Does everybody know what the two-body problem is?
In a nutshell, it's this: If you're a professor (or would like to be), you generally have only a handful of appropriate job options, and they're scattered around the world. To advanace your career, it's best to be willing to move to wherever the job is. But then -- what happens if two professors are married to each other?
The field I'm most familiar with is Mathematics. As you may know, I have a Ph.D. in Math, but immediately after earning it, I switched my career path to software engineering. However, socially I've stayed in contact with mathematicians around the world -- playing hostess and attending receptions and dinners as a professor's wife. From this vantage point, I've observed a strange dynamic about the two-body problem.
The first thing to keep in mind is that there are a lot more men than women in mathematics. Most of the highest-level hotshot researchers are men. Why that may be -- and how/whether it can be changed -- is beyond the scope of this discussion; I'm merely stating the current situation. Also note that Mathematicians often meet (and later marry) other Mathematicians (see the mating game).
When a university wants to recruit a particular professor, arranging a position for the professor's spouse is often a necessary part of the recruitment package. Otherwise moving to the new job might mean that one spouse would have to drop out of academic research, which is out of the question for many couples.
Then the problem is this: Sometimes women -- women who are perfectly capable of getting a research job on their own merits -- end up taking jobs where they're perceived as "affirmative action cases" by their colleagues. In other words, they may be surrounded by colleagues who are thinking "You're not quite on the same level as the rest of us -- you're just here at super-prestigious-U because the university wanted him."
Now, I'm at enough of a distance from the whole situation that readers may rightly accuse me of not knowing what I'm talking about. However, I've heard too many stories at parties, etc., (from people around the world) where the wife is talking about how they were recruited by university X, and throws in "Of course, they were really interested in recruiting him."
In some cases, it can certainly happen that the wife is the one the university is most interested in. Or the wonderful situation where the university really wants to recruit them both. But, ultimately, I think the perception is a bigger problem than the reality. Regardless of the reality, if your colleagues perceive you as "less competent", it affects your opportunities for advancement, and it affects the dynamic when doing research as part of a group. As objective as Mathematics can be, people aren't immune to having their perceptions and conclusions colored by prejudice.
At least it looks like a potential problem to me. Anyone have any more experience with this situation?
2 comments:
I don't have experience with this situation - but I do remember a handful of professors at my alma mater who were hired and might not have been the best person for the job. Their spouse was probably the best person for their teaching position.
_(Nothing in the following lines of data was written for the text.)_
(** * MotdPE: the RakNet unconnected-ping prober

    A shallow embedding of [src/motdpe/MotdPE.cpp].  The routine
    [detail::QueryMotdImpl] talks to the socket layer (getaddrinfo, socket,
    setsockopt, sendto, recvfrom, close); the embedding threads the state of
    that layer through every call and records each call in a trace, grouped
    by iteration of the candidate loop.  The non-Windows branch of each
    [#ifdef _WIN32] is the one embedded, on an LP64 platform ([long] has 64
    bits). *)

From Stdlib Require Import ZArith List String Bool Lia.
From Stdlib.Strings Require Import Byte.
From Stdlib Require Import DecimalString.
From Stdlib Require Import Permutation.
Import ListNotations.

Local Open Scope string_scope.
Local Open Scope list_scope.
Local Open Scope Z_scope.

(** ** Data *)

(** [constexpr SocketType INVALID_SOCKET_VALUE = -1;] *)
Definition INVALID_SOCKET_VALUE : Z := -1.
(** [constexpr int SOCKET_ERROR_VALUE = -1;] *)
Definition SOCKET_ERROR_VALUE : Z := -1.

(** One node of the list returned by getaddrinfo; [ai_next] is the tail of
    the Rocq list, [ai_addrlen] the length of [ai_addr]. *)
Record addrinfo := mk_addrinfo {
  ai_family : Z;
  ai_addr : list byte
}.

(** [struct timeval]. *)
Record timeval := mk_timeval {
  tv_sec : Z;
  tv_usec : Z
}.

(** What can be thrown.  [detail::MotdException] derives from
    [std::runtime_error]; [StdException] is any other class derived from
    [std::exception]; [ForeignException] is a thrown value of any other
    type, which only [catch (...)] catches. *)
Inductive exn :=
| MotdException (what : string)
| StdException (what : string)
| ForeignException.

(** The outcome of a call that returns [A] or throws. *)
Inductive outcome (A : Type) :=
| Returns (a : A)
| Throws (e : exn).
Arguments Returns {A} a.
Arguments Throws {A} e.

(** A call of the socket layer, with its arguments and what it returned. *)
Inductive event :=
| EvGetAddrInfo (host service : string) (status : Z)
| EvSocket (family : Z) (ret : Z)
| EvSetRcvTimeo (fd : Z) (tv : timeval) (ret : Z)
| EvSendTo (fd : Z) (payload : list byte) (dest : list byte) (ret : Z)
| EvRecvFrom (fd : Z) (capacity : nat) (stored : list byte) (ret : Z)
| EvClose (fd : Z).

(** The socket layer.  [world] is its state (the network included).
    [net_recvfrom] yields the datagram that arrives within the socket's
    receive timeout, or [None] for a timeout or an error. *)
Record Platform := mk_Platform {
  world : Type;
  os_getaddrinfo : string -> string -> world -> world * (Z * list addrinfo);
  gai_strerror : Z -> string;
  os_socket : Z -> world -> world * Z;
  os_setsockopt : Z -> timeval -> world -> world * Z;
  os_sendto : Z -> list byte -> list byte -> world -> world * Z;
  net_recvfrom : Z -> world -> world * option (list byte);
  os_close : Z -> world -> world
}.

(** ** Integer arithmetic of the source *)

(** [static_cast<long>] of a 64-bit value: two's complement wrap-around. *)
Definition to_long (z : Z) : Z := (z + 2 ^ 63) mod 2 ^ 64 - 2 ^ 63.

(** The range of [std::chrono::milliseconds::rep] (a 64-bit signed integer). *)
Definition int64_range (z : Z) : Prop := - 2 ^ 63 <= z < 2 ^ 63.

(** Lines 197-199: [tv.tv_sec = static_cast<long>(timeoutMs / 1000);
    tv.tv_usec = static_cast<long>((timeoutMs % 1000) * 1000);].  C++ [/]
    and [%] truncate towards zero: [Z.quot] and [Z.rem]. *)
Definition timeval_of_ms (timeoutMs : Z) : timeval :=
  {| tv_sec := to_long (Z.quot timeoutMs 1000);
     tv_usec := to_long (Z.rem timeoutMs 1000 * 1000) |}.

(** [std::to_string(port)] and [std::format("{}", port)] of a [uint16_t]:
    decimal digits. *)
Definition to_string (port : N) : string :=
  NilZero.string_of_uint (N.to_uint port).

(** ** The probe packet *)

(** Lines 154-158: [static constexpr std::array<std::byte, 33> queryBuf]. *)
Definition queryBuf : list byte :=
  [x01; x00; x00; x00; x00; xff; xff;
   xc1; x1d; x00; xff; xff; x00; xfe;
   xfe; xfe; xfe; xfd; xfd; xfd; xfd;
   x12; x34; x56; x78; x9c; x18; x28;
   x7f; xe1; x64; x89; x8d].

(** [queryBuf.size()] *)
Definition queryBuf_size : nat := 33.

(** [recvBuf.size()] of [std::array<std::byte, 1024> recvBuf]. *)
Definition recvBuf_size : nat := 1024.

(** ** System calls as computations over the socket layer *)

Section Prober.

Context (P : Platform).

(** A computation: from the state of the socket layer to a value, the new
    state and the calls made, oldest first. *)
Definition Sys (A : Type) : Type := world P -> A * world P * list event.

Definition ret {A} (a : A) : Sys A := fun w => (a, w, []).

Definition bind {A B} (m : Sys A) (k : A -> Sys B) : Sys B :=
  fun w =>
    let '(a, w1, t1) := m w in
    let '(b, w2, t2) := k a w1 in
    (b, w2, t1 ++ t2).

Notation "x <- m ;; k" := (bind m (fun x => k))
  (at level 61, m at next level, right associativity).
Notation "m ;;; k" := (bind m (fun _ => k))
  (at level 61, right associativity).

Definition getaddrinfo (host service : string) : Sys (Z * list addrinfo) :=
  fun w =>
    let '(w', (status, res)) := os_getaddrinfo P host service w in
    ((status, res), w', [EvGetAddrInfo host service status]).

Definition socket (family : Z) : Sys Z :=
  fun w =>
    let '(w', fd) := os_socket P family w in
    (fd, w', [EvSocket family fd]).

Definition setsockopt_rcvtimeo (fd : Z) (tv : timeval) : Sys Z :=
  fun w =>
    let '(w', r) := os_setsockopt P fd tv w in
    (r, w', [EvSetRcvTimeo fd tv r]).

(** [sendto(fd, buf, len, 0, dest, destlen)]: the datagram is the first
    [len] bytes of [buf]. *)
Definition sendto (fd : Z) (buf : list byte) (len : nat) (dest : list byte)
  : Sys Z :=
  fun w =>
    let payload := firstn len buf in
    let '(w', r) := os_sendto P fd payload dest w in
    (r, w', [EvSendTo fd payload dest r]).

(** Overwrite the front of a buffer. *)
Definition store (bytes buf : list byte) : list byte :=
  bytes ++ skipn (List.length bytes) buf.

(** [recvfrom(fd, buf, len, 0, &from, &fromLen)]: on a datagram, its first
    [len] bytes are stored at the front of [buf] (the rest of a longer
    datagram is discarded) and their number is returned; otherwise [buf] is
    left as it was and -1 is returned. *)
Definition recvfrom (fd : Z) (buf : list byte) (len : nat)
  : Sys (Z * list byte) :=
  fun w =>
    match net_recvfrom P fd w with
    | (w', Some datagram) =>
        let stored := firstn len datagram in
        let n := Z.of_nat (List.length stored) in
        ((n, store stored buf), w', [EvRecvFrom fd len stored n])
    | (w', None) =>
        ((-1, buf), w', [EvRecvFrom fd len [] (-1)])
    end.

(** [SocketHandle::close()], run by the destructor at the end of each
    iteration: closes only a valid socket. *)
Definition close_handle (sock : Z) : Sys unit :=
  fun w =>
    if sock =? INVALID_SOCKET_VALUE then (tt, w, [])
    else (tt, os_close P sock w, [EvClose sock]).

(** [result.assign(p, n)] on bytes: the string of the first [n] bytes at
    [p]. *)
Definition assign (p : list byte) (n : nat) : string :=
  string_of_list_byte (firstn n p).

(** ** The candidate loop *)

(** The body of the loop at lines 187-233 for one candidate.  The value is
    the receive buffer as the iteration leaves it and [Some result] when
    the iteration sets [success] and breaks, [None] when it continues. *)
Definition attempt (addr : addrinfo) (timeoutMs : Z) (recvBuf : list byte)
  : Sys (list byte * option string) :=
  sock <- socket (ai_family addr) ;;
  if sock =? INVALID_SOCKET_VALUE then
    close_handle sock ;;; ret (recvBuf, None)
  else
    let tv := timeval_of_ms timeoutMs in
    r <- setsockopt_rcvtimeo sock tv ;;
    if r =? SOCKET_ERROR_VALUE then
      close_handle sock ;;; ret (recvBuf, None)
    else
      s <- sendto sock queryBuf queryBuf_size (ai_addr addr) ;;
      if s =? SOCKET_ERROR_VALUE then
        close_handle sock ;;; ret (recvBuf, None)
      else
        rv <- recvfrom sock recvBuf recvBuf_size ;;
        let '(recvLen, recvBuf') := rv in
        if 35 <? recvLen then
          let result := assign (skipn 35 recvBuf') (Z.to_nat recvLen - 35) in
          close_handle sock ;;; ret (recvBuf', Some result)
        else
          close_handle sock ;;; ret (recvBuf', None).

(** One iteration of the loop as recorded: the candidate and the calls
    made for it. *)
Definition iteration : Type := addrinfo * list event.

(** [for (addrinfo* addr = res; addr != nullptr; addr = addr->ai_next)]. *)
Fixpoint probe_loop (addrs : list addrinfo) (timeoutMs : Z)
  (recvBuf : list byte) (w : world P)
  : option string * world P * list iteration :=
  match addrs with
  | [] => (None, w, [])
  | addr :: next =>
      let '((recvBuf', r), w', evs) := attempt addr timeoutMs recvBuf w in
      match r with
      | Some result => (Some result, w', [(addr, evs)])
      | None =>
          let '(r', w'', its) := probe_loop next timeoutMs recvBuf' w' in
          (r', w'', (addr, evs) :: its)
      end
  end.

(** ** The probe routine *)

Definition dns_failed_message (status : Z) : string :=
  ("DNS resolution failed: " ++ gai_strerror P status)%string.

Definition all_failed_message (host : string) (port : N) : string :=
  ("All connection attempts failed for " ++ host ++ ":" ++ to_string port)%string.

(** What a run of the routine leaves behind. *)
Record run := mk_run {
  result : outcome string;
  final : world P;
  resolution : list event;
  iterations : list iteration
}.

(** All calls of a run in the order they were made. *)
Definition calls (r : run) : list event :=
  resolution r ++ List.concat (map snd (iterations r)).

(** [std::string QueryMotdImpl(std::string_view host, uint16_t port,
    std::chrono::milliseconds timeout)].  [recvBuf0] is what the
    uninitialised [recvBuf] holds on entry.  The release of the address
    list by [AddrInfoPtr] when the routine is left is not recorded. *)
Definition QueryMotdImpl (host : string) (port : N) (timeout : Z)
  (recvBuf0 : list byte) (w : world P) : run :=
  let portStr := to_string port in
  let '((status, res), w1, t1) := getaddrinfo host portStr w in
  if negb (status =? 0) then
    mk_run (Throws (MotdException (dns_failed_message status))) w1 t1 []
  else
    let timeoutMs := timeout in
    let '(r, w2, its) := probe_loop res timeoutMs recvBuf0 w1 in
    match r with
    | None =>
        mk_run (Throws (MotdException (all_failed_message host port))) w2 t1 its
    | Some result => mk_run (Returns result) w2 t1 its
    end.

(** [std::string queryMotd(host, port, timeout)]. *)
Definition queryMotd := QueryMotdImpl.

End Prober.

Arguments result {P} r.
Arguments final {P} r.
Arguments resolution {P} r.
Arguments iterations {P} r.
Arguments calls {P} r.

(** ** The continuation-based entry point *)

Section Continuations.

Context (P : Platform).
(** The state of the caller that the continuations act on. *)
Context (U : Type).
I think it's par for the course for academia, personally. People are hired who aren't always the most gifted academically. People are hired because of who they know, or maybe because of what they've published, not necessarily if they can teach.
With that said, I think that actions speak louder than words -louder than rumors or impressions. Just because some people might think someone was hired because they were a spouse - doesn't mean it's true. Just because something is perceived (sp) as affirmative action by some people, doesn't mean it is or was...IMHO of course.
This happens in the professional world as well. It's totally down to perceptions IMO. If you're good enough to employ, you're good enough to be there -- what others think is hopefully as irrelevant as possible.